■ Directions for this task
The word "DrawCall" occurs in some lines of the listing. Copy those lines.

++++ Supplied material ++++

(* ===== verification/Peering.v ===== *)
(** Two clients of the network build a peer-to-peer link.

    [Handshake] follows the calls one by one; here they are a run of the whole
    system, from [SendP2P] at one client through both sockets, [ReadLoop],
    [HandleP2PSignal], the writers and the polls of both clients. *)
From S2P Require Import Prelude Wire Protocol Framing Stream RoomCache Server ServerExec Lobby WellFormed.
From S2P Require Import Refine ServerInv Rules Authority Mirror Sendable Session SessionInv Scheduler Turns Reader.
From S2P Require Import Client ClientMesh ClientConn MeshRules ClientSends Network NetRuns Settle Delivery Handshake.
Local Open Scope N_scope.
#[local] Opaque FrameMessage.

Section Peering.
Context `{!RoomRng, !Juice, !ShortSdp}.

(** ** Polls without events *)

(** A poll that reads one message, and one that only writes; the ICE library has
    said nothing. *)
Lemma Poll_message msg c c' :
  socket_open c = true -> rx c = [] -> rx_msg c = [] -> sendable msg ->
  Incoming msg (set_rx (FrameMessage msg) c) = Done tt c' -> events c' = [] ->
  Poll [FrameMessage msg] false [] c = Done true (set_rx [] c').
Proof.
  intros Hopen Hrx Hmsg Hm Hin Hevents. unfold Poll. rewrite bind_gets, Hopen. cbn [negb].
  rewrite (bind_done _ _ _ true (set_rx (FrameMessage msg) c)) by (destruct c; cbn in *; by subst). cbn [negb].
  rewrite (bind_done _ _ _ true (set_rx [] c')).
  2:{ unfold CarveServer. rewrite bind_gets. erewrite (bind_done _ _ _ (Some []) c'); [done|].
      apply (carve_message _ [] (FrameMessage msg) msg); [done|done|done| |].
      - rewrite <-(app_nil_r (FrameMessage msg)). apply (pending_all [msg]).
      - rewrite <-Hin. f_equal. destruct c. cbn in *. by subst. }
  cbn [negb]. rewrite (bind_done _ _ _ tt (set_rx [] c')).
  2:{ unfold PollPeers. rewrite bind_gets, bind_modify. destruct c'. cbn in *. by subst. }
  cbn [FlushServer]. rewrite bind_gets. by case_bool_decide.
Qed.

Lemma Poll_writes c :
  socket_open c = true -> rx c = [] -> rx_msg c = [] -> events c = [] ->
  Poll [] false [Sent (length (tx c))] c = Done true (set_tx [] c) /\
  poll_written [] false [Sent (length (tx c))] c = tx c.
Proof.
  intros Hopen Hrx Hmsg Hevents.
  assert (Poll [] false [] c = Done true c) as Hpoll.
  { unfold Poll. rewrite bind_gets, Hopen. cbn [negb]. rewrite (bind_done _ _ _ true c) by done. cbn [negb].
    rewrite (bind_done _ _ _ true c).
    2:{ unfold CarveServer. rewrite bind_gets, Hrx. cbn. destruct c. cbn in *. by subst. }
    cbn [negb]. rewrite (bind_done _ _ _ tt c).
    2:{ unfold PollPeers. rewrite bind_gets, bind_modify, Hevents. destruct c. cbn in *. by subst. }
    cbn [FlushServer]. rewrite bind_gets. by case_bool_decide. }
  split.
  - rewrite Poll_split, (bind_done _ _ _ true c) by done. cbn [FlushServer]. rewrite bind_gets.
    case_bool_decide as Htx; [destruct c; cbn in *; by subst|]. rewrite bind_modify, drop_all. done.
  - unfold poll_written. rewrite Hpoll. cbn [flushed]. case_bool_decide as Htx; [done|].
    rewrite firstn_all, drop_all. cbn. apply app_nil_r.
Qed.

(** A poll in which the ICE library has said one thing. *)
Lemma Poll_event ev c c' :
  socket_open c = true -> rx c = [] -> rx_msg c = [] -> events c = [] ->
  HandleJuiceEvent ev c = Done tt c' -> Poll [] false [] (PushJuiceEvent ev c) = Done true c'.
Proof.
  intros Hopen Hrx Hmsg Hevents Hrun. unfold Poll. rewrite bind_gets. cbn [PushJuiceEvent socket_open set_events].
  rewrite Hopen. cbn [negb]. rewrite (bind_done _ _ _ true (PushJuiceEvent ev c)) by done. cbn [negb].
  rewrite (bind_done _ _ _ true (PushJuiceEvent ev c)).
  2:{ unfold CarveServer. rewrite bind_gets. destruct c. cbn in *. by subst. }
  cbn [negb]. rewrite (bind_done _ _ _ tt c').
  2:{ unfold PollPeers. rewrite bind_gets, bind_modify. cbn [PushJuiceEvent events set_events]. rewrite Hevents. cbn [app for_each].
      rewrite (bind_done _ _ _ tt c'); [done|]. rewrite <-Hrun. f_equal. destruct c. cbn in *. by subst. }
  cbn [FlushServer]. rewrite bind_gets. by case_bool_decide.
Qed.

(** ** Clients with nothing under way *)

(** A client between two polls: its socket stands, it holds no part of a message,
    and the ICE library has said nothing. *)
Definition composed (k : Client) : Prop :=
  socket_open k = true /\ rx k = [] /\ rx_msg k = [] /\ events k = [].

(** It has read all that the server sent and has queued, [have] has arrived of
    what it wrote, and nothing is on its way; [code] is its room. *)
Definition idle (n : Net) (p : ptr) (code : string) (k : Client) (have : list byte) : Prop :=
  exists c w, nodes n !! p = Some (Node.mk k (length (sk_out (Connection.socket c))) []) /\
    conn_at (sys n) p c (Task.mk (Reading [] AwaitHeader) w) /\ w <> Finished /\ in_hand w = [] /\
    Connection.out c = [] /\ sk_in (Connection.socket c) = have /\ Connection.room c = code /\ composed k.

(** It has read all but [msg]. *)
Definition addressed (n : Net) (p : ptr) (code : string) (k : Client) (msg : Proto.ServerMessage) : Prop :=
  exists c w taken, nodes n !! p = Some (Node.mk k taken []) /\
    conn_at (sys n) p c (Task.mk (Reading [] AwaitHeader) w) /\ w <> Finished /\
    pipeline c w = take taken (pipeline c w) ++ FrameMessage msg /\ (taken <= length (pipeline c w))%nat /\
    sk_in (Connection.socket c) = [] /\ Connection.room c = code /\ composed k.

Lemma idle_settled n p code k have : idle n p code k have -> settled n p k.
Proof.
  intros (c & w & Hnode & Hat & Hw & Hhand & Hout & _ & _ & Hopen & _). eexists _, c, _.
  split_and!; try done. split; [done|]. by exists [], AwaitHeader.
Qed.

Lemma settled_idle n p k :
  net_ok n -> settled n p k -> caught_up n p -> events k = [] -> RoomId k <> EmptyString ->
  idle n p (RoomId k) k [] /\ tx k = [].
Proof.
  intros Hn Hs (node & c & w & Hnode & Hat & Hin & Hup & Htx) Hevents Hroom.
  destruct (settled_known n p k c Hn Hs (proj1 Hat) Hroom) as [_ Hcode].
  destruct (settled_sees n p k Hn Hs) as (_ & _ & _ & _ & _ & Hmsg & Hrx).
  destruct Hs as (node' & c' & t' & Hnode' & <- & Hopen & Hat' & [Hw _] & Hhand & Hout & Htaken).
  destruct (conn_at_unique _ _ _ _ _ _ Hat Hat') as [-> ->]. simplify_eq. split; [|done].
  destruct node' as [k taken up]. cbn [Node.app Node.taken Node.up] in *. subst up taken. by exists c, w.
Qed.
(** C4 (as amended): for provider anthropic, the list returned by
    [get_chat_messages], the list built for direct invocation on the
    multimodal path and the list built on the streamed path without files
    contain no entry with role system; on the multimodal path the system
    content sits in the content of the first user message, in front of a
    string content or as the first text part of a list content. *)
Theorem anthropic_lists_have_no_system_entry (provider db_system_prompt system_content : string)
    (query : string) (chat_history : list IRouterChatLog) (question : message)
    (content : Py.value) :
  Py.lower provider = "anthropic" ->
  question_content content ->
  let assembled := get_chat_messages db_system_prompt chat_history provider in
  Forall no_system_role assembled.1
  /\ (exists direct,
        build_direct_messages provider system_content (assembled.1 ++ [question])
          (role_content "user" content) = Some direct
        /\ Forall no_system_role direct
        /\ exists v, first_user_content direct = Some v /\ carries_system system_content v)
  /\ (exists formatted,
        build_formatted_messages provider assembled.2 assembled.1 query = Some formatted
        /\ Forall no_system_role formatted).
Proof.
  intros Hp Hc assembled. subst assembled.
  rewrite (get_chat_messages_anthropic _ _ _ Hp). cbn [fst snd].
  pose proof (flat_map_turn_messages_history chat_history) as Hh.
  split; [|split].
  - eapply Forall_impl; [exact Hh | apply history_message_no_system].
  - unfold build_direct_messages. rewrite Hp, String.eqb_refl. cbn [negb app].
    destruct (copy_history_history _ question Hh) as (kept & -> & Hkept).
    cbn [mbind option_bind app].
    assert (Hne : match kept ++ [role_content "user" content] with
                  | [] => false | _ => true end = true)
      by (destruct kept; reflexivity).
    rewrite Hne. cbn [andb]. by apply prepend_to_first_user_question.
  - unfold build_formatted_messages. rewrite Hp, String.eqb_refl. cbn [negb app].
    unfold copy_history, Py.but_last.
    destruct (copy_loop_history (removelast (flat_map turn_messages chat_history)) [])
      as (kept & -> & Hkept); [by apply Forall_removelast | constructor |].
    cbn [mbind option_bind app]. eexists; split; [reflexivity|].
    apply Forall_app. split.
    + eapply Forall_impl; [exact Hkept | apply history_message_no_system].
    + repeat constructor. unfold no_system_role. by rewrite message_role_role_content.
Qed.
Lemma anthropic_lists_have_no_system_entry_witness :
  let history := [ {| prompt := "hi"; response := "hello" |} ] in
  let content := Py.List [text_part "what is this"; base64_part "image/png" "AAAA"] in
  Py.lower "Anthropic" = "anthropic"
  /\ question_content content
  /\ Forall no_system_role (get_chat_messages "" history "Anthropic").1
  /\ build_direct_messages "Anthropic" "SYSTEM"
       ((get_chat_messages "" history "Anthropic").1 ++ [user_message "what is this"])
       (role_content "user" content)
     = Some [ user_message ("SYSTEM" ++ nl ++ nl ++ "hi"); assistant_message "hello";
              role_content "user" content ].
Proof.
  intros history content.
  assert (H1 : Py.lower "Anthropic" = "anthropic") by reflexivity.
  assert (H2 : question_content content) by (right; eexists; reflexivity).
  pose proof (anthropic_lists_have_no_system_entry "Anthropic" "" "SYSTEM" "q" history
                (user_message "what is this") content H1 H2) as (Hns & _ & _).
  split; [exact H1|]. split; [exact H2|]. split; [exact Hns|].
  vm_compute. reflexivity.
Defined.

(** C4 as stated fails, because the chains start with a system template
    whatever the provider: the non-streamed flow without files, run for an
    Anthropic model, hands the model a prompt whose first entry has role
    system. *)
Lemma anthropic_chain_starts_with_system_template :
  ~ no_system_entry_sent
      (generate_text_response (tk := word_tiktoken) (world := demo_world "anthropic" true)
         "Hello" [] [] "claude" "a@b" "s1" false 0).1.
Proof.
  unfold no_system_entry_sent.
  assert (E : sent_payloads
                (generate_text_response (tk := word_tiktoken)
                   (world := demo_world "anthropic" true)
                   "Hello" [] [] "claude" "a@b" "s1" false 0).1
              = [Chain (Some "")
                   [SystemMessagePromptTemplate (plain_system_template "");
                    HumanMessagePromptTemplate "Hello"]])
    by (vm_compute; reflexivity).
  rewrite E. intros H. apply Forall_cons in H as [H _].
  vm_compute in H. discriminate H.
Qed.
(** Reading plain entries again gives their lists. *)
Lemma reread_plain (q : Query) :
  forallb plain_entry q = true -> reread q = Some (map decoded_entry q).
Proof.
  induction q as [|kv q IH]; intros H; [reflexivity|].
  cbn [forallb] in H. apply andb_true_iff in H as [Hkv Hq].
  destruct (plain_entry_inv kv Hkv) as (_ & Hl).
  cbn [reread map]. unfold reread_entry.
  now rewrite (to_scalars_plain _ Hl), (IH Hq).
Qed.

Lemma reread_nil (q r : Query) : reread q = Some r -> r = [] -> q = [].
Proof.
  destruct q as [|kv q]; [reflexivity|]. cbn [reread].
  destruct (reread_entry kv); [|discriminate].
  destruct (reread q); [|discriminate]. now intros [= <-].
Qed.


(** Decoding a text whose pairs are those of entries of distinct plain
    keys and plain texts. *)
Lemma decode_params (text : string) (kv : string * value) (rest : Query) :
  Js.is_empty text = false ->
  NoDup (Js.keys (kv :: rest)) ->
  forallb url_entry (kv :: rest) = true ->
  forallb has_elements (kv :: rest) = true ->
  Js.URLSearchParams text = flat_map entry_pairs (kv :: rest) ->
  buildJsonQuery [] text
  = (r <- reread (kv :: rest) ;;
     Some match r with
          | [] => JFalse
          | _ :: _ => JObject r
          end).
Proof.
  intros Htext Hnd Hplain Hfilled Hparams.
  unfold buildJsonQuery. rewrite Htext, Hparams.
  pose proof (forEach_param_entries
                (flat_map entry_pairs (kv :: rest)) (kv :: rest) [] []) as H.
  cbn [app] in H. rewrite H.
  - destruct (reread (kv :: rest)) as [r|] eqn:Er; [|reflexivity].
    cbn [reverse_map]. destruct r as [|e r]; [|reflexivity].
    discriminate (reread_nil _ _ Er eq_refl).
  - reflexivity.
  - intros p [].
  - exact Hnd.
  - reflexivity.
  - exact Hplain.
  - exact Hfilled.
  - intros kv' Hin. now apply getAll_entry.
Qed.

Lemma filter_has_elements (q : Query) :
  forallb has_elements (List.filter has_elements q) = true.
Proof. apply forallb_forall. intros kv Hin. now apply filter_In in Hin. Qed.
#[global] Instance M_bind : MBind M := fun A B k m w =>
  match m w with
  | (Ok a, w') => k a w'
  | (Raise e, w') => (Raise e, w')
  end.

Definition global {A} (field : World -> A) : M A := fun w => (Ok (field w), w).

Definition lift {A} (r : result A) : M A := fun w => (r, w).

(** *** The analysis *)

(** One pass of the loop body's arithmetic:
    [(overlap_area / boundary_geom.area) * 100]. *)
Definition overlap_percentage (boundary_geom region_geom : Shapely.geom)
  : result Q :=
  let overlap_area :=
    Shapely.area (Shapely.intersection boundary_geom region_geom) in
  match truediv overlap_area (Shapely.area boundary_geom) with
  | Ok d => Ok (d * 100)%Q
  | Raise e => Raise e
  end.

(** The [for idx, region in BIOGEO_REGIONS_GDF.iterrows()] loop, with the
    two variables it updates. *)
Fixpoint region_analysis (boundary_geom : Shapely.geom) (rows : list Region)
    (intersected_region : option string) (max_overlap : num)
  : result (option string * num) :=
  match rows with
  | [] => Ok (intersected_region, max_overlap)
  | region :: rows' =>
      if Shapely.intersects boundary_geom (row_geometry region) then
        match overlap_percentage boundary_geom (row_geometry region) with
        | Raise e => Raise e
        | Ok pct =>
            if gt (Float pct) max_overlap
            then region_analysis boundary_geom rows'
                   (Some (row_name region)) (Float pct)
            else region_analysis boundary_geom rows'
                   intersected_region max_overlap
        end
      else region_analysis boundary_geom rows' intersected_region max_overlap
  end.
(** ** Session state (the fields of [state] and of the page the core uses) *)

Inductive DrawCall : Type :=
| DrawAligned (m : Matrix) (img : Image)               (** [drawImage(img, 0, 0)] under [m] *)
| DrawLetterbox (img : Image) (x y w h : R).           (** [drawImage(img, x, y, w, h)] *)

Record State : Type := mkState {
  images : list Item;
  isPlaying : bool;
  currentFrame : nat;
  zoom : num;
  alignEyes : bool;
  canvasWidth : R;
  canvasHeight : R;
  zoomRangeValue : num;          (** [elements.zoomRange.value] *)
  loadingVisible : bool;         (** the loading overlay is shown *)
  loadingText : string;
  canvasContent : option DrawCall  (** the last frame drawn on the canvas *)
}.

Definition setZoom (st : State) (z v : num) : State :=
  mkState (images st) (isPlaying st) (currentFrame st) z (alignEyes st)
          (canvasWidth st) (canvasHeight st) v (loadingVisible st)
          (loadingText st) (canvasContent st).

Definition showLoading (st : State) (text : string) : State :=
  mkState (images st) (isPlaying st) (currentFrame st) (zoom st) (alignEyes st)
          (canvasWidth st) (canvasHeight st) (zoomRangeValue st) true
          text (canvasContent st).

Definition hideLoading (st : State) : State :=
  mkState (images st) (isPlaying st) (currentFrame st) (zoom st) (alignEyes st)
          (canvasWidth st) (canvasHeight st) (zoomRangeValue st) false
          (loadingText st) (canvasContent st).

Definition setCanvas (st : State) (d : DrawCall) : State :=
  mkState (images st) (isPlaying st) (currentFrame st) (zoom st) (alignEyes st)
          (canvasWidth st) (canvasHeight st) (zoomRangeValue st) (loadingVisible st)
          (loadingText st) (Some d).

(** ** [renderFrame] *)

Definition renderFrame (st : State) (index : nat) : option DrawCall :=
  match nth_error (images st) index with
  | None => None
  | Some item =>
      let W := canvasWidth st in
      let H := canvasHeight st in
      match alignEyes st, detections item with
      | true, Some det =>
          Some (DrawAligned (alignTransform W H (zoom st) (geometryOf det)) (original item))
      | _, _ =>
          let img := original item in
          let scale := Rmin (W / width img) (H / height img) in
          let x := (W - width img * scale) / 2 in
          let y := (H - height img * scale) / 2 in
          Some (DrawLetterbox img x y (width img * scale) (height img * scale))
      end
  end.

(** The canvas after a call of [renderFrame]. *)
Definition renderInto (st : State) (index : nat) : State :=
  match renderFrame st index with
  | Some d => setCanvas st d
  | None => st
  end.

(** ** [autoFitZoom] *)

Definition corners (img : Image) : list Point :=
  [mkPoint 0 0; mkPoint (width img) 0; mkPoint (width img) (height img);
   mkPoint 0 (height img)].

(** One axis of the loop body over the corners. *)
Definition axisUpdate (ms : num) (rot extent target : R) : num :=
  if Rlt_dec 0 rot then num_min ms (Fin ((extent - target) / rot))
  else if Rlt_dec rot 0 then num_min ms (Fin (- target / rot))
  else ms.

Definition cornerUpdate (W H targetX targetY : R) (c : Point) (cs sn : R)
    (ms : num) (p : Point) : num :=
  let relX := px p - px c in
  let relY := py p - py c in
  let rotX := relX * cs - relY * sn in
  let rotY := relX * sn + relY * cs in
  axisUpdate (axisUpdate ms rotX W targetX) rotY H targetY.

(** [maxScaleForThisImage]. *)
Definition maxScaleForImage (W H : R) (img : Image) (g : Geometry) : num :=
  let targetX := W * 0.5 in
  let targetY := H * 0.4 in
  fold_left (cornerUpdate W H targetX targetY (eyesCenter g)
                          (cos (- angle g)) (sin (- angle g)))
            (corners img) PInf.

(** [safeZoom] of one image. *)
Definition frameSafeZoom (W H : R) (img : Image) (g : Geometry) : num :=
  num_divR (num_mulR (maxScaleForImage W H img g) (eyeDist g)) W.
(** * fitness-tracker: a shallow embedding of the query layer, the server
    actions, the chat route and the chat component, with the properties
    the specification states about them.

    Conventions of the embedding.
    - A JavaScript string is the list of its UTF-16 code units ([jsstring]).
      String literals of the source are written [js "..."].
    - A [Date] is its time value (milliseconds since the epoch, UTC) or
      Invalid Date; the local time zone gives the offset of local time
      from UTC at every instant, and an integer stands for the zone whose
      offset is always that many milliseconds.
    - A database table with a primary key [id] is a finite map from the
      identifier to the remaining columns of the row.
    - The Supabase client, the Groq client and the platform functions
      ([String.prototype.split], [RegExp], [Date], [TextEncoder], ...) are
      not code of the repository; they are embedded from their
      documentation, next to the functions of the repository that call
      them. *)

From Stdlib Require Import ZArith NArith List String Ascii Lia.
From stdpp Require Import base option list gmap strings pretty sorting.

Local Open Scope N_scope.

(* ===================================================================== *)
(** * JavaScript strings *)
(* ===================================================================== *)

Module JsString.

(** A string value is a sequence of UTF-16 code units. *)
Abbreviation jsstring := (list N).

Definition js (s : string) : jsstring :=
  map N_of_ascii (list_ascii_of_string s).

(** [WhiteSpace] and [LineTerminator] of ECMAScript: the characters that
    [\s] matches and that [String.prototype.trim] strips. *)
Definition is_space (c : N) : bool :=
  (c =? 9) || (c =? 10) || (c =? 11) || (c =? 12) || (c =? 13) ||
  (c =? 32) || (c =? 160) || (c =? 5760) ||
  ((8192 <=? c) && (c <=? 8202)) ||
  (c =? 8232) || (c =? 8233) || (c =? 8239) || (c =? 8287) ||
  (c =? 12288) || (c =? 65279).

++++

■ Result
Inductive DrawCall : Type :=
  canvasContent : option DrawCall  (** the last frame drawn on the canvas *)
Definition setCanvas (st : State) (d : DrawCall) : State :=
Definition renderFrame (st : State) (index : nat) : option DrawCall :=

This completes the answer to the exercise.